Following talks with the Chinese leadership, Merkel declared she would not back proposals from the European Commission to impose sanctions on China because of its alleged “dumping price” practices in the solar energy sector. A solution should be reached through discussions, the chancellor stressed. Merkel’s non-confrontational stance is also at odds with the US government, which imposed punitive import tariffs on solar equipment from China this year.
This week’s trip by Merkel to China is an integral part of an increasingly aggressive foreign policy pursued by Germany. The current significance of the German government for Beijing was summed up by a leading member of the European Council for Foreign Relations. According to a representative of the think tank: “The Chinese want to hear what’s going on with the euro crisis from the horse’s mouth—they view Merkel as the one with the purse. It is a watershed moment for German diplomacy.”
The German business and political elite are intent on exploiting this “watershed moment”.
European trade remains vital for German industry—around 60 percent of German exports still go to EU countries—but the rapid growth of its Chinese business and finance links enables Berlin to use China as an economic counterweight to enforce its policies of fiscal restraint and harsh austerity across Europe.
The German Foreign Ministry is also well aware of the aggressive policy adopted by the US towards China. The German government is unable and unwilling to adopt a confrontational course with Washington.
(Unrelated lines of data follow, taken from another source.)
(** A match of [tablePattern] at a position is a FROM clause there, and
    there is but one: the white space and the name are read in full. *)
Lemma match_at_table (p : option char16) (s : jsstring) (m : mstate) :
  match_at tablePattern p s = Some m
  <-> exists w post, fromClause p s w post /\ m = tableMatch w post.
Proof.
  rewrite match_at_table_unfold. split.
  - destruct (at_boundary (mkState p s None None)) eqn:Hb; [|discriminate].
    intro H.
    apply one_Some in H as (c1 & s1 & E1 & M1 & H). simpl in E1, H. subst s.
    apply one_Some in H as (c2 & s2 & E2 & M2 & H). simpl in E2, H. subst s1.
    apply one_Some in H as (c3 & s3 & E3 & M3 & H). simpl in E3, H. subst s2.
    apply one_Some in H as (c4 & s4 & E4 & M4 & H). simpl in E4, H. subst s3.
    apply one_Some in H as (c5 & s5 & E5 & M5 & H). simpl in E5, H. subst s4.
    unfold starK in H. simpl in H.
    apply star_sound in H as (u & v & -> & Hu & H).
    unfold afterSpace in H. simpl in H.
    apply one_Some in H as (c6 & s6 & E6 & M6 & H). simpl in E6, H. subst v.
    unfold starK in H. simpl prev in H. simpl rest in H. simpl opened in H.
    simpl group1 in H.
    apply star_sound_greedy in H as (u' & v' & -> & Hu' & Hv' & H);
      [|exact afterName_total].
    unfold afterName, step, captured in H. cbn [prev rest opened group1] in H.
    change (c6 :: u' ++ v') with ((c6 :: u') ++ v') in H.
    rewrite firstn_captured in H. injection H as <-.
    apply N.eqb_eq in M1, M2, M3, M4.
    exists (c6 :: u'), v'. split; [|reflexivity].
    exists [c1; c2; c3; c4], (c5 :: u). repeat split.
    + unfold sameLetters. simpl. congruence.
    + unfold at_boundary in Hb. simpl in Hb.
      destruct (@letter_is_word c1 102%N eq_refl M1) as [Hw _].
      rewrite Hw in Hb. now destruct (is_word_opt p).
    + constructor; assumption.
    + discriminate.
    + constructor; assumption.
    + discriminate.
    + destruct v'; [reflexivity | exact Hv'].
  - intros (w & post & (f & ws & -> & Hf & Hp & Hws & Hne & Hw & Hwne & Hpost) & ->).
    pose proof (sameLetters_length Hf) as Hlen.
    destruct f as [|c1 [|c2 [|c3 [|c4 [|? ?]]]]]; try discriminate.
    injection Hf as M1 M2 M3 M4.
    destruct ws as [|c5 u]; [congruence|]. inversion Hws as [|? ? M5 Hu]; subst.
    destruct w as [|c6 u']; [congruence|]. inversion Hw as [|? ? M6 Hu']; subst.
    assert (Hb : at_boundary (mkState p ([c1; c2; c3; c4] ++ (c5 :: u) ++ (c6 :: u') ++ post)
                                      None None) = true).
    { unfold at_boundary. simpl.
      destruct (@letter_is_word c1 102%N eq_refl M1) as [Hw1 _].
      now rewrite Hw1, Hp. }
    rewrite Hb.
    assert (M1' : cc_matches true (Chr 102%N) c1 = true) by (apply N.eqb_eq; exact M1).
    assert (M2' : cc_matches true (Chr 114%N) c2 = true) by (apply N.eqb_eq; exact M2).
    assert (M3' : cc_matches true (Chr 111%N) c3 = true) by (apply N.eqb_eq; exact M3).
    assert (M4' : cc_matches true (Chr 109%N) c4 = true) by (apply N.eqb_eq; exact M4).
    apply one_Some. do 2 eexists. split; [reflexivity|]. split; [exact M1'|].
    apply one_Some. do 2 eexists. split; [reflexivity|]. split; [exact M2'|].
    apply one_Some. do 2 eexists. split; [reflexivity|]. split; [exact M3'|].
    apply one_Some. do 2 eexists. split; [reflexivity|]. split; [exact M4'|].
    apply one_Some. do 2 eexists. split; [reflexivity|]. split; [exact M5|].
    unfold starK. cbn [prev rest opened group1].
    rewrite star_exact; [| intros; now apply afterSpace_fails | exact Hu
                         | simpl; now apply word_not_space].
    unfold afterSpace, step. cbn [prev rest opened group1].
    apply one_Some. do 2 eexists. split; [reflexivity|]. split; [exact M6|].
    unfold starK. cbn [prev rest opened group1].
    rewrite star_greedy; [| exact afterName_total | exact Hu'
                          | destruct post; [exact I | exact Hpost]].
    unfold afterName, step, captured. cbn [prev rest opened group1].
    change (c6 :: u' ++ post) with ((c6 :: u') ++ post).
    rewrite firstn_captured. reflexivity.
Qed.
(** The scenario of the specification: a normal task created three hours
    ago is not due under a delay of 8 hours, and is dispatched at once when
    the delay becomes 2 hours; the thread started then runs the task. *)
Lemma config_change_is_retroactive :
  threads
    (snd (_check_and_execute_tasks Sample.at_21_00_00 Sample.second_fails
            (Sample.idle (Sample.healthy (Sample.one_task PENDING 3)))))
  = []
  /\ threads
       (snd (_check_and_execute_tasks Sample.at_21_00_00 Sample.second_fails
               (snd (update_config [kw_auto_execute_delay_hours 2]
                       Sample.at_18_00_50
                       (Sample.idle (Sample.healthy (Sample.one_task PENDING 3)))))))
     = [mk_thread "task_20240502_0200" Sample.second_fails]
  /\ col_status <$>
       scheduled_tasks
         (disk (db (snd ((_check_and_execute_tasks Sample.at_21_00_00
                            Sample.second_fails ;;
                          run_thread 0)
                           (snd (update_config [kw_auto_execute_delay_hours 2]
                                   Sample.at_18_00_50
                                   (Sample.idle (Sample.healthy
                                      (Sample.one_task PENDING 3)))))))))
         !! "task_20240502_0200"
     = Some FAILED.
Proof. repeat split; vm_compute; reflexivity. Qed.

(** ** C5: retention *)

(** C5. Whatever the store does, [delete_old_tasks] leaves every Pending
    and every Running task in place, and changes no row it keeps. When the
    calls to the store succeed it removes exactly the rows in a terminal
    state whose [completed_at], or [created_at] when [completed_at] is
    NULL, is below the ISO text of now minus [days], and returns how many
    it removed; for a stamp that is the ISO text of a datetime, below means
    more than [days] days before now. *)
Theorem delete_old_tasks_retention days now db :
  (forall k r,
      scheduled_tasks (disk db) !! k = Some r ->
      col_status r = PENDING \/ col_status r = RUNNING ->
      scheduled_tasks (disk (snd (DatabaseManager.delete_old_tasks days now db))) !! k
      = Some r)
  /\ (forall k r,
        scheduled_tasks (disk (snd (DatabaseManager.delete_old_tasks days now db))) !! k
        = Some r ->
        scheduled_tasks (disk db) !! k = Some r)
  /\ (forall delta cutoff,
        faults db = [] ->
        Datetime.timedelta days 0 0 = Ok delta ->
        Datetime.sub now delta = Ok cutoff ->
        (forall k,
            scheduled_tasks
              (disk (snd (DatabaseManager.delete_old_tasks days now db))) !! k
            = match scheduled_tasks (disk db) !! k with
              | Some r => if expired (Datetime.isoformat cutoff) r then None
                          else Some r
              | None => None
              end)
        /\ fst (DatabaseManager.delete_old_tasks days now db)
           = Ok (Z.of_nat (size (scheduled_tasks (disk db)))
                 - Z.of_nat (size (scheduled_tasks
                      (disk (snd (DatabaseManager.delete_old_tasks days now db))))))
        /\ (forall r t,
              Datetime.valid t = true ->
              retention_stamp r = Datetime.isoformat t ->
              expired (Datetime.isoformat cutoff) r
              = terminal (col_status r)
                && (Datetime.to_us t
                    <? Datetime.to_us now - days * Datetime.US_PER_DAY))).
Proof.
  split; [|split].
  - intros k r Hr Hst.
    destruct (delete_old_tasks_cases days now db)
      as (n & fs & d' & E & [[_ Hd'] | (delta & cutoff & _ & _ & _ & Hd')]);
      rewrite E; cbn [snd disk]; rewrite Hd'; [exact Hr|].
    rewrite lookup_delete_old, Hr. unfold expired.
    destruct Hst as [-> | ->]; reflexivity.
  - intros k r.
    destruct (delete_old_tasks_cases days now db)
      as (n & fs & d' & E & [[_ Hd'] | (delta & cutoff & _ & _ & _ & Hd')]);
      rewrite E; cbn [snd disk]; rewrite Hd'; [trivial|].
    rewrite lookup_delete_old.
    destruct (scheduled_tasks (disk db) !! k) as [r0|]; [|discriminate].
    destruct (expired _ r0); [discriminate | trivial].
  - intros delta cutoff Hf Hd Hc.
    rewrite (delete_old_tasks_healthy _ _ _ _ _ Hf Hd Hc).
    cbn [fst snd disk]. split; [|split].
    + intros k. apply lookup_delete_old.
    + exact (f_equal Ok (rowcount_delete_old _ _)).
    + intros r t Ht Hstamp.
      rewrite (expired_isoformat r t cutoff Ht (sub_valid _ _ _ Hc) Hstamp).
      rewrite (sub_to_us _ _ _ Hc). apply timedelta_us in Hd.
      replace delta with (days * Datetime.US_PER_DAY)
        by (rewrite Hd; unfold Datetime.US_PER_DAY; lia).
      reflexivity.
Qed.
Definition start (extensionUri : string) (e : Env) : World :=
  {| env := e; registry := new extensionUri; fired := 0 |}.

(** *** Vocabulary of the registry's properties *)

(** What the cache may hold when the editor is in state [e]. *)
Definition cache_fresh (uri : string) (e : Env) (this : SupportedLanguages) : Prop :=
  _all this = table uri ∧
  (_filteredAll this = None ∨
   _filteredAll this = Some (List.filter (keep e) (table uri))).

Definition cache_sub (uri : string) (this : SupportedLanguages) : Prop :=
  _all this = table uri ∧
  ∀ l, _filteredAll this = Some l → sublist l (table uri).

(** The user's value of [anycode.language.<id>.enabled], if any. *)
Definition flag (s : gmap string jsval) (id : string) : option jsval :=
  s !! ("anycode.language." +:+ id +:+ ".enabled").

(** The flags of the table's languages, where the user has set them,
    are booleans (the type the configuration surface gives them). *)
Definition flags_boolean (s : gmap string jsval) : Prop :=
  ∀ id v, id ∈ all_ids → flag s id = Some v → ∃ b, v = JBool b.

(** The companion extension that shadows a language is installed. *)
Definition shadowed (exts : gset string) (id : string) : Prop :=
  (id = "typescript" ∧ "vscode.typescript-language-features" ∈ exts) ∨
  (id = "python" ∧ "ms-python.python" ∈ exts).

(** The reading of the specification's rule for the flag: in every
    configuration, a language of the table is returned exactly when
    its flag is [true] or absent and no companion shadows it. *)
Definition enabled_iff_true_or_absent : Prop :=
  ∀ (uri : string) (e : Env) (evs : list event) (item : LanguageInfo),
    let w := run (start uri e) evs in
    item ∈ table uri →
    item ∈ (getSupportedLanguages (env w) (registry w)).1 ↔
      (flag (settings (env w)) (languageId item) = Some (JBool true) ∨
       flag (settings (env w)) (languageId item) = None) ∧
      ¬ shadowed (extensions (env w)) (languageId item).

(** *** A sample editor: the TypeScript companion is installed, C is
    switched off, then Go is switched off instead. *)

Definition sample_env : Env :=
  {| extensions := {["vscode.typescript-language-features"]};
     settings := {["anycode.language.c.enabled" := JBool false]} |}.

Definition sample_events : list event :=
  [Read; ConfigurationChanged {["anycode.language.go.enabled" := JBool false]}; Read].

Definition go_info : LanguageInfo :=
  {| languageId := "go"; wasmUri := joinPath "ext" "tree-sitter-go.wasm";
     suffixes := ["go"] |}.

(** *** Further sample editors *)

(** An editor whose user wrote a string where a boolean belongs. *)
Definition lenient_env : Env :=
  {| extensions := ∅;
     settings := {["anycode.language.go.enabled" := JStr "yes"]} |}.

(** The sample settings with keys outside [anycode.language] added. *)
Definition other_settings : gmap string jsval :=
  <["editor.fontSize" := JNum 12]>
    (<["anycode.symbolIndexSize" := JNum 100]>
       (<["anycode.languages.server" := JStr "x"]> (settings sample_env))).

(** The sample extensions with an unrelated one added. *)
Definition go_extensions : gset string :=
  {["vscode.typescript-language-features"; "golang.go"]}.

End Registry.

(** ** [anycode/client/src/common/client.ts]: one server instance *)

Module Client.

(** A [vscode.Uri], by the components the client looks at. *)
Record Uri : Type := {
  scheme : string;
  authority : string;
  path : string;
}.

(** [String(uri)]: the scheme and a colon, two slashes when there is
    an authority or the scheme is [file], the authority, the path. The
    percent-encoding of reserved characters and the lower-casing of the
    authority and of a drive letter are left aside: this is [String(uri)]
    for components that need neither. *)
Definition Uri_toString (u : Uri) : string :=
  scheme u +:+ ":"
  +:+ (if negb (String.eqb (authority u) EmptyString) || String.eqb (scheme u) "file"
       then "//" else EmptyString)
  +:+ authority u +:+ path u.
Berlin is prepared, however, to exploit the differences between the US and China to carve out its own increasingly independent foreign policy
In Beijing, Merkel was expected to appeal to the Chinese premier behind closed doors to join the campaign against Syria, where German military and intelligence forces are playing a key role behind the scenes in backing the Western-backed rebel forces.
At the same time, Beijing’s pursuit of what a number of commentators describe as its “special relationship” with Germany is not based on altruism. China will drop Germany like a brick when its own economic interests are threatened. Chinese premier Wen made no concrete proposals to prop up ailing euro zone countries, and China has its own increasing economic woes.
Beijing faces a decline in the value of its own currency as its economic performance stalls. On that basis, according to the investment bank Morgan Stanley, there is no guarantee that China will invest in Europe, noting that “the risk for Europe is that China could become a net seller of European bonds if forced to run down reserves to shore up the yuan.”